- DIRECTIONS FOR THIS TASK -
Across all the lines of the following material, count those that include the word "unit" and give only the result.

- INPUT MATERIAL -
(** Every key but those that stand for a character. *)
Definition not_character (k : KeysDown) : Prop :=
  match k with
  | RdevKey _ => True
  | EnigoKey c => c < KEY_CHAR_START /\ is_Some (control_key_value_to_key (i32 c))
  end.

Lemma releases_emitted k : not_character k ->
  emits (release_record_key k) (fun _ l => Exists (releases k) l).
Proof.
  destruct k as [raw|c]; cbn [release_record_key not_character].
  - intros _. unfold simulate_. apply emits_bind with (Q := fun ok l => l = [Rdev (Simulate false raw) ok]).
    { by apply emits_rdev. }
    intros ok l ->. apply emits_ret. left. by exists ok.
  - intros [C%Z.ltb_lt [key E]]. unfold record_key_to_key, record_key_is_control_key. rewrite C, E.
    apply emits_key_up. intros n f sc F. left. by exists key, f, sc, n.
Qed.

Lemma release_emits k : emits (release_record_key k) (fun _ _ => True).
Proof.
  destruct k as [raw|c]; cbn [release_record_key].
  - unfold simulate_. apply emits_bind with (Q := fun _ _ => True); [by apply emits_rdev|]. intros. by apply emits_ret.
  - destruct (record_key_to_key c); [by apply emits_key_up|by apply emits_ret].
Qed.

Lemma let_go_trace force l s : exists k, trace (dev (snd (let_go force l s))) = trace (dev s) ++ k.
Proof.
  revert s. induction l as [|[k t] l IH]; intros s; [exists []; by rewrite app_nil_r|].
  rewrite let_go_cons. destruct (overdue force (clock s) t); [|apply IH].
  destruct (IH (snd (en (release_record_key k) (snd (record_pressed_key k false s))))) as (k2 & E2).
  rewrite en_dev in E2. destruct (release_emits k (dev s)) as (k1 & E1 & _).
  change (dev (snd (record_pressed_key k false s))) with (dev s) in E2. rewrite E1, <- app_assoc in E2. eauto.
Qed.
...
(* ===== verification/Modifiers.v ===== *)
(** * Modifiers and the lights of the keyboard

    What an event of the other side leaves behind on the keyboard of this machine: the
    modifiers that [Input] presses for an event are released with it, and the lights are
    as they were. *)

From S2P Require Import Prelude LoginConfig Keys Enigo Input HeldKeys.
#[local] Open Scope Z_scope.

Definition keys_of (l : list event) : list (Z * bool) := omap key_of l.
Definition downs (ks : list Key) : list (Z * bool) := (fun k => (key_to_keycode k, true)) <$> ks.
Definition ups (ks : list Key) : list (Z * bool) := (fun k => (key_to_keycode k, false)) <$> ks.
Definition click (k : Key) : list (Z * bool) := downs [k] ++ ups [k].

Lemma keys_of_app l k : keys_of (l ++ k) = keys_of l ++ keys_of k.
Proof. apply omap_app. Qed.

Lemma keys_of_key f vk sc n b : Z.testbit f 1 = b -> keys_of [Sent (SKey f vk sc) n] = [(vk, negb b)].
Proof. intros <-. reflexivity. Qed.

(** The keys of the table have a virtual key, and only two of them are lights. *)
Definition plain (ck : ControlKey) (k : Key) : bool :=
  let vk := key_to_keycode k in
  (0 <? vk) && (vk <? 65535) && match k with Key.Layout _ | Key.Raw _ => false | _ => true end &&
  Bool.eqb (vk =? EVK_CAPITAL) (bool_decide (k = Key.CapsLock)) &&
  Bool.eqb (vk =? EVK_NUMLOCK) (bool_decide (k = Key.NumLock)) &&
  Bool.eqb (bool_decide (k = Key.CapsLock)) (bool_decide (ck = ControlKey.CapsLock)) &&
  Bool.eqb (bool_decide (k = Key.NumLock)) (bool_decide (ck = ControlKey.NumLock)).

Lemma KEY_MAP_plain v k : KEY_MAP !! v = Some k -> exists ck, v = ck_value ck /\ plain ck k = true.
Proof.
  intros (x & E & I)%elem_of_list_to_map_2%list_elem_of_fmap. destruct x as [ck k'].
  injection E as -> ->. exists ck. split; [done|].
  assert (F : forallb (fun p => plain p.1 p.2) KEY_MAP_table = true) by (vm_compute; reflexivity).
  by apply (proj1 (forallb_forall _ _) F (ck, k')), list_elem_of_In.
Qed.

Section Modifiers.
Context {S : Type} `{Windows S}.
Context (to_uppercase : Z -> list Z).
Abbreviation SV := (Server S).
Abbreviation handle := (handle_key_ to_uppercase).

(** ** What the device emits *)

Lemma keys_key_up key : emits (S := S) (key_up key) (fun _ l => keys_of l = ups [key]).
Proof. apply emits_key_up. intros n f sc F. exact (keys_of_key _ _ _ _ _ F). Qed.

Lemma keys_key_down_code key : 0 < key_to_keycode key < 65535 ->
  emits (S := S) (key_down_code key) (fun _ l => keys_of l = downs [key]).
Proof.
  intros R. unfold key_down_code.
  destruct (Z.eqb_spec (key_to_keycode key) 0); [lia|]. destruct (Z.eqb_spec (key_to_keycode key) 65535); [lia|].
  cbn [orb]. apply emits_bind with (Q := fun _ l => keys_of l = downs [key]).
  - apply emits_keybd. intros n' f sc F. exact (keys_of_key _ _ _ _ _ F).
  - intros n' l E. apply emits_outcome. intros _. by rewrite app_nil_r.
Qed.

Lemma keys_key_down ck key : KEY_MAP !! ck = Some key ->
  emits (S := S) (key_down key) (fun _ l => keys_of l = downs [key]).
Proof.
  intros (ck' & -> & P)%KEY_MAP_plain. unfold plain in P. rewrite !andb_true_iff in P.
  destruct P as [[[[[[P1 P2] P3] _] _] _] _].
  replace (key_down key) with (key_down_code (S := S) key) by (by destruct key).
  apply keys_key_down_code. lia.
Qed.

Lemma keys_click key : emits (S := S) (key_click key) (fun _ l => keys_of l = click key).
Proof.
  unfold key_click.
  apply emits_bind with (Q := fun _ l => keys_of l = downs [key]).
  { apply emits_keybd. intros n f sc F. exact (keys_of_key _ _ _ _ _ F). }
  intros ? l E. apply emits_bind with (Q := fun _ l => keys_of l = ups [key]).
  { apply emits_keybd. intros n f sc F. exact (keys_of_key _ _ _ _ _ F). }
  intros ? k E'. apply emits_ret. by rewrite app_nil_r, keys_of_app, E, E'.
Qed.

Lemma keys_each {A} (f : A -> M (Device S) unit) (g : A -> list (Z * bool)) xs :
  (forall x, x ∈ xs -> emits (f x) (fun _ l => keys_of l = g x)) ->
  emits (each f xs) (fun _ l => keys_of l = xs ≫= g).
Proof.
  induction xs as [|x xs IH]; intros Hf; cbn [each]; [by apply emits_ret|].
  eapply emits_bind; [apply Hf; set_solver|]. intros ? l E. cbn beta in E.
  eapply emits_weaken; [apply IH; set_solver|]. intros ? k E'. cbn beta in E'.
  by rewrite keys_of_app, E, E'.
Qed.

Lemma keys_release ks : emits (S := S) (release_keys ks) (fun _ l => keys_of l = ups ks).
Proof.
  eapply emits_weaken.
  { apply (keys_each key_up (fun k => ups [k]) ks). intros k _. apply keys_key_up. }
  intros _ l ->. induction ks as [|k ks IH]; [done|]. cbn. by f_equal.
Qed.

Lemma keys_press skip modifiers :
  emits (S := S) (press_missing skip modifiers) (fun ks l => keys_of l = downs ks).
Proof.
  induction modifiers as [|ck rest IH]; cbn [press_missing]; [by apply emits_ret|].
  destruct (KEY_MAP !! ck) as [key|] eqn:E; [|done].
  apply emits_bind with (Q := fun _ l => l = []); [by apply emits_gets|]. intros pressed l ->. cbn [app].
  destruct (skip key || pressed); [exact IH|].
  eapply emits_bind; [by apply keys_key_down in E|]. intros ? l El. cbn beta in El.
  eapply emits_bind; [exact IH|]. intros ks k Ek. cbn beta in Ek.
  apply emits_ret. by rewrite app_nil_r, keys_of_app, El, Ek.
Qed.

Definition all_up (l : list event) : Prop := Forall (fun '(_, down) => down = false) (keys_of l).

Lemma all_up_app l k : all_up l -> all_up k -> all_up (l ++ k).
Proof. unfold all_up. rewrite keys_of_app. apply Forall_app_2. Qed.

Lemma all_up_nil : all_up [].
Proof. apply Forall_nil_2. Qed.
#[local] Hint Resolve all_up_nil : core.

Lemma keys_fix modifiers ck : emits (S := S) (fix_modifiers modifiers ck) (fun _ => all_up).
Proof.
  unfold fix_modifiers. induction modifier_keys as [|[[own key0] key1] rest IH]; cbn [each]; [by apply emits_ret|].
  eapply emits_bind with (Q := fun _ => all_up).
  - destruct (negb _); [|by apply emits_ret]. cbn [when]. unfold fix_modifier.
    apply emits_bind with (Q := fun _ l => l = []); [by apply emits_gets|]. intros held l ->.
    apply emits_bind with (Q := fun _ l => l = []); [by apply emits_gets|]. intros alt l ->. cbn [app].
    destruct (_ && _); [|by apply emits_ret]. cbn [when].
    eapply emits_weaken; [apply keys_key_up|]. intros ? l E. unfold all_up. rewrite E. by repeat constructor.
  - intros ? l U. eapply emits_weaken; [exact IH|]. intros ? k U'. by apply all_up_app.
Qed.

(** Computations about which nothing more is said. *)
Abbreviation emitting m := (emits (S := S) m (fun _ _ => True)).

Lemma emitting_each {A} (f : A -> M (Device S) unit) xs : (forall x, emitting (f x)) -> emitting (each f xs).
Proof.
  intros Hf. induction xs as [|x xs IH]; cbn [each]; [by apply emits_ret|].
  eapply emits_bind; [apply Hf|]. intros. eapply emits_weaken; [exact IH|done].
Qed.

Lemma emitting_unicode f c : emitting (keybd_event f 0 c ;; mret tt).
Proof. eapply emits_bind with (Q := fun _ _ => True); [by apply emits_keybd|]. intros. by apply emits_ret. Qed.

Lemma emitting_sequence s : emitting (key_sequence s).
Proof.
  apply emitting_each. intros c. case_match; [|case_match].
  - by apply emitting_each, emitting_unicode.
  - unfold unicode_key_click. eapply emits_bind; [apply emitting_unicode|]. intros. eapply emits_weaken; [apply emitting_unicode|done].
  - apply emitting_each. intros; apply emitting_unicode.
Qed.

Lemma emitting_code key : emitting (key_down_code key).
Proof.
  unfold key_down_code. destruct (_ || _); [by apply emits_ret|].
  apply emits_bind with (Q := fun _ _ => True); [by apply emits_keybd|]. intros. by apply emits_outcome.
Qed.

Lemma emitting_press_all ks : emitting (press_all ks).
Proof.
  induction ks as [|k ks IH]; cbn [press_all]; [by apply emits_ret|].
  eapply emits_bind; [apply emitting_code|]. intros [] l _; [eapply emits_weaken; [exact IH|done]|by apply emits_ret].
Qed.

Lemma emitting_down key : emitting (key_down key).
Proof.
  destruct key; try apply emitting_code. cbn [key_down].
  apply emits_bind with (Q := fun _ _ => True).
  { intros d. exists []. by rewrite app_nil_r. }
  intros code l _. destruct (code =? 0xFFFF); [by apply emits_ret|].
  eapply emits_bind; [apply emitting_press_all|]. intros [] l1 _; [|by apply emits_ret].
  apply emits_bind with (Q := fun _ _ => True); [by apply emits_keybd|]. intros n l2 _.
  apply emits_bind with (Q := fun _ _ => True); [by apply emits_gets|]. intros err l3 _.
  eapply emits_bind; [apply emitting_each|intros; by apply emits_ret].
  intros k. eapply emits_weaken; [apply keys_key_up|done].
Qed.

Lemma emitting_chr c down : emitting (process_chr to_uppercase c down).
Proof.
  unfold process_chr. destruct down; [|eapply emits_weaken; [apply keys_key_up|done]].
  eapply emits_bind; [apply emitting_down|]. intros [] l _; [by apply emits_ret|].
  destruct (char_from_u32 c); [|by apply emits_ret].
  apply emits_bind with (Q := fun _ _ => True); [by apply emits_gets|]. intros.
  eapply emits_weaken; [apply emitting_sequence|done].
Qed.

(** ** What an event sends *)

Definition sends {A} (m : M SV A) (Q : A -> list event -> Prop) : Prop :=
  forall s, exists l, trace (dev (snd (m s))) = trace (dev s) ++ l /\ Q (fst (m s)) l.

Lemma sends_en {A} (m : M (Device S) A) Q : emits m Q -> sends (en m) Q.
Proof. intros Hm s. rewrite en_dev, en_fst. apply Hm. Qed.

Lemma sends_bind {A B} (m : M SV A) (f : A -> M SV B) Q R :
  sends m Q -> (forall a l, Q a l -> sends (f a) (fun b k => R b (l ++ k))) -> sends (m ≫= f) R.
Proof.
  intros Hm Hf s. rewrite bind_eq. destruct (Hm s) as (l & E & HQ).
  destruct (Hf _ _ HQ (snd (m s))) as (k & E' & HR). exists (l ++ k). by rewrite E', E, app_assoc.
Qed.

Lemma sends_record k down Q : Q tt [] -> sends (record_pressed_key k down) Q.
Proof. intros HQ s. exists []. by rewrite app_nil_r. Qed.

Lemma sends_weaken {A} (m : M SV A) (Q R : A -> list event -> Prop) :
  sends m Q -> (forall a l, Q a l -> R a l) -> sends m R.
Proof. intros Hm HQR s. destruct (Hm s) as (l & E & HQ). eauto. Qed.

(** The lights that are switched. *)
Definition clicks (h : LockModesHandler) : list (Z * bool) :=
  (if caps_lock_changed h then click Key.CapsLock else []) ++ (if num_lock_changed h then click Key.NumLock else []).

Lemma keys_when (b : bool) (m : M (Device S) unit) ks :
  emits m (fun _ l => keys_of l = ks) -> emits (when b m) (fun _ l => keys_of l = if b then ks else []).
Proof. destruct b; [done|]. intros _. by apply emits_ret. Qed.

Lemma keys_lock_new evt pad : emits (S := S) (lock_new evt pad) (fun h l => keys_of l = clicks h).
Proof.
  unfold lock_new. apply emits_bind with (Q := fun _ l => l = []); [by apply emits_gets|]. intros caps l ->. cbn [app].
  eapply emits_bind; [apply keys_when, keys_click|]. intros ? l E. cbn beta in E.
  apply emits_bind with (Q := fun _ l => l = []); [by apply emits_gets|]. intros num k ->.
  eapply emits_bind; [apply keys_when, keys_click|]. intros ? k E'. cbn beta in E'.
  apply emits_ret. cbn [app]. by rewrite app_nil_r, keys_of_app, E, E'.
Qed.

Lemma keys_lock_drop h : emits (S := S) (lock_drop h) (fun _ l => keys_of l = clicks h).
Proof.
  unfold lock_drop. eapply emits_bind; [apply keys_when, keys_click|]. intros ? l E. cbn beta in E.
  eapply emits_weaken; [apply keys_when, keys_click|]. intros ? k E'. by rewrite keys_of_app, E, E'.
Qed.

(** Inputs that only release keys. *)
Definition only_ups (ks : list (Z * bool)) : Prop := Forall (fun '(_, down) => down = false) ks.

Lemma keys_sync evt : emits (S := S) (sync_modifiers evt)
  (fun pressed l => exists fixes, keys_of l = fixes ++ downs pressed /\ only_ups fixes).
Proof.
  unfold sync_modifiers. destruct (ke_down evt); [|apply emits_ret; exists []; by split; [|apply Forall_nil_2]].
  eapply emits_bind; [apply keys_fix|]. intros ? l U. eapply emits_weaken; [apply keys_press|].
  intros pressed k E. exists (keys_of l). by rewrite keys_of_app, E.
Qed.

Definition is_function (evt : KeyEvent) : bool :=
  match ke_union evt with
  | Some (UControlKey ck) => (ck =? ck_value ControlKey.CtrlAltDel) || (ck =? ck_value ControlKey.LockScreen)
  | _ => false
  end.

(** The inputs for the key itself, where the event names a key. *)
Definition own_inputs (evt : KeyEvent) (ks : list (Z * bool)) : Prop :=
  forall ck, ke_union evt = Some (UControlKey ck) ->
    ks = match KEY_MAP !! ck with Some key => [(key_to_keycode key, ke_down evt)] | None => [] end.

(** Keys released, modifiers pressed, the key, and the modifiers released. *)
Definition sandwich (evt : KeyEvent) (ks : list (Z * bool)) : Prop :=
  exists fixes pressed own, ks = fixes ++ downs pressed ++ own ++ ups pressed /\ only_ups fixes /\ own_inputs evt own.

- RESPONSE -
3